> **How to complete this task**: Look below for the line holding "match store !! i with" and the line holding "length s1 = length s2". Transcribe exactly those lines and all lines between them, nothing more.
Content starts
(** [fabric.backward(losses)]: autograd accumulates a gradient into every
    parameter that requires one, and into no other. *)
Definition backward (step_idx : Z) (store : list parameter) : list parameter :=
  imap (fun i p =>
          if requires_grad p then
            match gradient store step_idx i with
            | Some g =>
                {| value := value p; requires_grad := true;
                   grad := Some (match grad p with
                                 | Some g0 => accumulate_grad g0 g
                                 | None => g
                                 end) |}
            | None => p
            end
          else p) store.

(** [optimizer.step()]: each parameter of the optimizer that has a gradient
    is updated in place. *)
Definition update_parameter (i : nat) (acc : list parameter * gmap nat AdamState)
  : list parameter * gmap nat AdamState :=
  let '(store, st) := acc in
  match store !! i with
  | Some p =>
      match grad p with
      | Some g =>
          let '(v, s) := adam_update (value p) g (st !! i) in
          (<[i := {| value := v; requires_grad := requires_grad p; grad := grad p |}]> store,
           <[i := s]> st)
      | None => (store, st)
      end
  | None => (store, st)
  end.

Definition step (opt : optimizer) (store : list parameter) : optimizer * list parameter :=
  let '(store', st') :=
    fold_left (fun acc i => update_parameter i acc) (param_group opt) (store, state opt) in
  ({| param_group := param_group opt; state := st' |}, store').

(** Lines 214-216 of one iteration. *)
Definition train_step (step_idx : Z) (acc : optimizer * list parameter)
  : optimizer * list parameter :=
  let '(opt, store) := acc in
  step opt (backward step_idx (zero_grad opt store)).

(** Lines 201-216: the optimizer is built once, then the steps follow. *)
Definition adaptation (params : list parameter) (max_steps : Z)
  : optimizer * list parameter :=
  fold_left (fun acc step_idx => train_step step_idx acc)
            (py_range max_steps) (adam params, params).

(** Parameters [i] of two stores agree in everything but value and grad. *)
Definition same_flags (s1 s2 : list parameter) : Prop :=
  length s1 = length s2
  /\ forall i p1 p2, s1 !! i = Some p1 -> s2 !! i = Some p2 ->
       requires_grad p1 = requires_grad p2.

(** Frozen parameters are left as they are. *)
Definition frozen_kept (s1 s2 : list parameter) : Prop :=
  forall i p, s1 !! i = Some p -> requires_grad p = false -> s2 !! i = Some p.

(** The store [store] of a running adaptation is the list [params] the
    optimizer was built over, up to the values and gradients of trainable
    parameters. *)
Definition tracks (params store : list parameter) : Prop :=
  length store = length params
  /\ forall i p, params !! i = Some p ->
       exists q, store !! i = Some q
                 /\ requires_grad q = requires_grad p
                 /\ (requires_grad p = false -> q = p).

(** *** The frame of a step *)

Lemma param_group_adam (params : list parameter) (i : nat) :
  In i (param_group (adam params)) <-> trainable params i = true.
Proof.
  unfold adam. simpl. rewrite List.filter_In, in_seq. split; [tauto|].
  intros Ht. split; [|exact Ht]. unfold trainable in Ht.
  destruct (params !! i) as [p|] eqn:Hp; [|discriminate].
  apply lookup_lt_Some in Hp. lia.
Qed.

Lemma tracks_refl (params : list parameter) : tracks params params.
Proof. split; [reflexivity|]. intros i p Hp. exists p. auto. Qed.

Lemma tracks_update (params store : list parameter) (i : nat)
    (f : parameter -> parameter) :
  trainable params i = true ->
  (forall q, requires_grad (f q) = requires_grad q) ->
  tracks params store -> tracks params (alter f i store).
Proof.
  intros Ht Hf [Hlen Htr]. split; [rewrite length_alter; exact Hlen|].
  intros j p Hp. destruct (Htr j p Hp) as (q & Hq & Hflag & Hfrozen).
  destruct (decide (i = j)) as [->|Hne].
  - exists (f q). rewrite list_lookup_alter_eq, Hq. split; [reflexivity|].
    split; [rewrite Hf; exact Hflag|].
    intros Hfalse. unfold trainable in Ht. rewrite Hp in Ht. congruence.
  - exists q. rewrite list_lookup_alter_ne by exact Hne. auto.
Qed.

Lemma zero_grad_tracks (params store : list parameter) (opt : optimizer) :
  (forall i, In i (param_group opt) -> trainable params i = true) ->
  tracks params store -> tracks params (zero_grad opt store).
Proof.
  unfold zero_grad. generalize (param_group opt) as l. intros l. revert store.
  induction l as [|i l IH]; intros store Hl Htr; simpl; [exact Htr|].
  apply IH; [intros j Hj; apply Hl; right; exact Hj|].
  apply tracks_update; [apply Hl; left; reflexivity | reflexivity | exact Htr].
Qed.

Lemma backward_tracks (params store : list parameter) (step_idx : Z) :
  tracks params store -> tracks params (backward step_idx store).
Proof.
  intros [Hlen Htr]. unfold backward. split; [rewrite length_imap; exact Hlen|].
  intros i p Hp. destruct (Htr i p Hp) as (q & Hq & Hflag & Hfrozen).
  rewrite list_lookup_imap, Hq. simpl.
  destruct (requires_grad q) eqn:Hrq.
  - destruct (gradient store step_idx i) as [g|].
    + eexists. split; [reflexivity|]. split; [exact Hflag|].
      intros Hfalse. congruence.
    + exists q. rewrite Hrq. auto.
  - exists q. rewrite Hrq. auto.
Qed.

Lemma update_parameter_tracks (params : list parameter) (i : nat)
    (acc : list parameter * gmap nat AdamState) :
  trainable params i = true ->
  tracks params (fst acc) -> tracks params (fst (update_parameter i acc)).
Proof.
  intros Ht Htr. destruct acc as [store st]. unfold update_parameter. simpl in Htr.
  destruct (store !! i) as [p|] eqn:Hp; [|exact Htr].
  destruct (grad p) as [g|] eqn:Hg; [|exact Htr].
  destruct (adam_update (value p) g (st !! i)) as [v s0]. simpl.
  replace (<[i := {| value := v; requires_grad := requires_grad p; grad := Some g |}]> store)
    with (alter (fun q => {| value := v; requires_grad := requires_grad p;
                             grad := Some g |}) i store).
  - destruct Htr as [Hlen Htr]. split; [rewrite length_alter; exact Hlen|].
    intros j p0 Hp0. destruct (Htr j p0 Hp0) as (q & Hq & Hflag & Hfrozen).
    destruct (decide (i = j)) as [->|Hne].
    + eexists. rewrite list_lookup_alter_eq, Hq. split; [reflexivity|].
      assert (q = p) by congruence. subst q. split; [exact Hflag|].
      intros Hfalse. unfold trainable in Ht. rewrite Hp0 in Ht. congruence.
    + exists q. rewrite list_lookup_alter_ne by exact Hne. auto.
  - apply list_eq. intros j. destruct (decide (i = j)) as [->|Hne].
    + rewrite list_lookup_alter_eq, Hp, list_lookup_insert_eq; [reflexivity|].
      apply lookup_lt_Some in Hp. exact Hp.
    + rewrite list_lookup_alter_ne, list_lookup_insert_ne by exact Hne. reflexivity.
Qed.

Lemma step_tracks (params store : list parameter) (opt : optimizer) :
  (forall i, In i (param_group opt) -> trainable params i = true) ->
  tracks params store ->
  tracks params (snd (step opt store))
  /\ param_group (fst (step opt store)) = param_group opt.
Proof.
  intros Hl Htr. unfold step.
  assert (H : tracks params
                (fst (fold_left (fun acc i => update_parameter i acc)
                                (param_group opt) (store, state opt)))).
  { revert Hl. generalize (param_group opt) as l. intros l.
    change store with (fst (store, state opt)) in Htr.
    revert Htr. generalize (store, state opt) as acc. intros acc Htr. revert acc Htr.
    induction l as [|i l IH]; intros acc Htr Hl; simpl; [exact Htr|].
    apply IH; [|intros j Hj; apply Hl; right; exact Hj].
    apply update_parameter_tracks; [apply Hl; left; reflexivity | exact Htr]. }
  destruct (fold_left _ _ _) as [store' st']. simpl in *. auto.
Qed.

Lemma adaptation_tracks (params : list parameter) (steps : list Z) :
  forall acc,
    param_group (fst acc) = param_group (adam params) ->
    tracks params (snd acc) ->
    let acc' := fold_left (fun a step_idx => train_step step_idx a) steps acc in
    param_group (fst acc') = param_group (adam params) /\ tracks params (snd acc').
Proof.
  induction steps as [|k steps IH]; intros acc Hg Htr; simpl; [auto|].
  apply IH; destruct acc as [opt store]; simpl in *.
  - destruct (step_tracks params (backward k (zero_grad opt store)) opt) as [_ Hpg].
    + intros i Hi. rewrite Hg in Hi. apply param_group_adam, Hi.
    + apply backward_tracks, zero_grad_tracks; [|exact Htr].
      intros i Hi. rewrite Hg in Hi. apply param_group_adam, Hi.
    + rewrite Hpg. exact Hg.
  - apply step_tracks.
    + intros i Hi. rewrite Hg in Hi. apply param_group_adam, Hi.
    + apply backward_tracks, zero_grad_tracks; [|exact Htr].
      intros i Hi. rewrite Hg in Hi. apply param_group_adam, Hi.
Qed.

Lemma requires_grad_false_frozen (params : list parameter) (i : nat) (p : parameter) :
  requires_grad_ false params !! i = Some p -> requires_grad p = false.
Proof.
  unfold requires_grad_. revert i. induction params as [|q params IH]; intros [|i] H; simpl in H;
    try discriminate H.
  - injection H as <-. reflexivity.
  - apply (IH i H).
Qed.

(** C8: the optimizer is built over exactly the parameters that require a
    gradient, and after any number of steps of the loop every parameter
    that does not (the frozen base, expert and projection weights) is the
    object it was, value and all, while every parameter keeps its
    [requires_grad] flag: a step changes trainable parameters only. *)
Theorem adaptation_changes_trainable_only (params : list parameter) (max_steps : Z) :
  (forall i, In i (param_group (adam params)) <->
             exists p, params !! i = Some p /\ requires_grad p = true)
  /\ param_group (fst (adaptation params max_steps)) = param_group (adam params)
  /\ frozen_kept params (snd (adaptation params max_steps))
  /\ same_flags params (snd (adaptation params max_steps)).
Proof.
  split.
  { intros i. rewrite param_group_adam. unfold trainable.
    destruct (params !! i) as [p|]; split.
    - intros H. eauto.
    - intros (q & [= <-] & H). exact H.
    - discriminate.
    - intros (q & H & _). discriminate. }
  destruct (adaptation_tracks params (py_range max_steps) (adam params, params)
              eq_refl (tracks_refl params)) as [Hg [Hlen Htr]].
  fold (adaptation params max_steps) in Hg, Hlen, Htr.
  split; [exact Hg|]. split.
  - intros i p Hp Hfrozen. destruct (Htr i p Hp) as (q & Hq & _ & Heq).
    rewrite Hq, (Heq Hfrozen). reflexivity.
  - split; [symmetry; exact Hlen|].
    intros i p1 p2 Hp1 Hp2. destruct (Htr i p1 Hp1) as (q & Hq & Hflag & _).
    rewrite Hq in Hp2. injection Hp2 as <-. symmetry. exact Hflag.
Qed.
Content ends
> **Output of the exercise**:
  match store !! i with
  | Some p =>
      match grad p with
      | Some g =>
          let '(v, s) := adam_update (value p) g (st !! i) in
          (<[i := {| value := v; requires_grad := requires_grad p; grad := grad p |}]> store,
           <[i := s]> st)
      | None => (store, st)
      end
  | None => (store, st)
  end.

Definition step (opt : optimizer) (store : list parameter) : optimizer * list parameter :=
  let '(store', st') :=
    fold_left (fun acc i => update_parameter i acc) (param_group opt) (store, state opt) in
  ({| param_group := param_group opt; state := st' |}, store').

(** Lines 214-216 of one iteration. *)
Definition train_step (step_idx : Z) (acc : optimizer * list parameter)
  : optimizer * list parameter :=
  let '(opt, store) := acc in
  step opt (backward step_idx (zero_grad opt store)).

(** Lines 201-216: the optimizer is built once, then the steps follow. *)
Definition adaptation (params : list parameter) (max_steps : Z)
  : optimizer * list parameter :=
  fold_left (fun acc step_idx => train_step step_idx acc)
            (py_range max_steps) (adam params, params).

(** Parameters [i] of two stores agree in everything but value and grad. *)
Definition same_flags (s1 s2 : list parameter) : Prop :=
  length s1 = length s2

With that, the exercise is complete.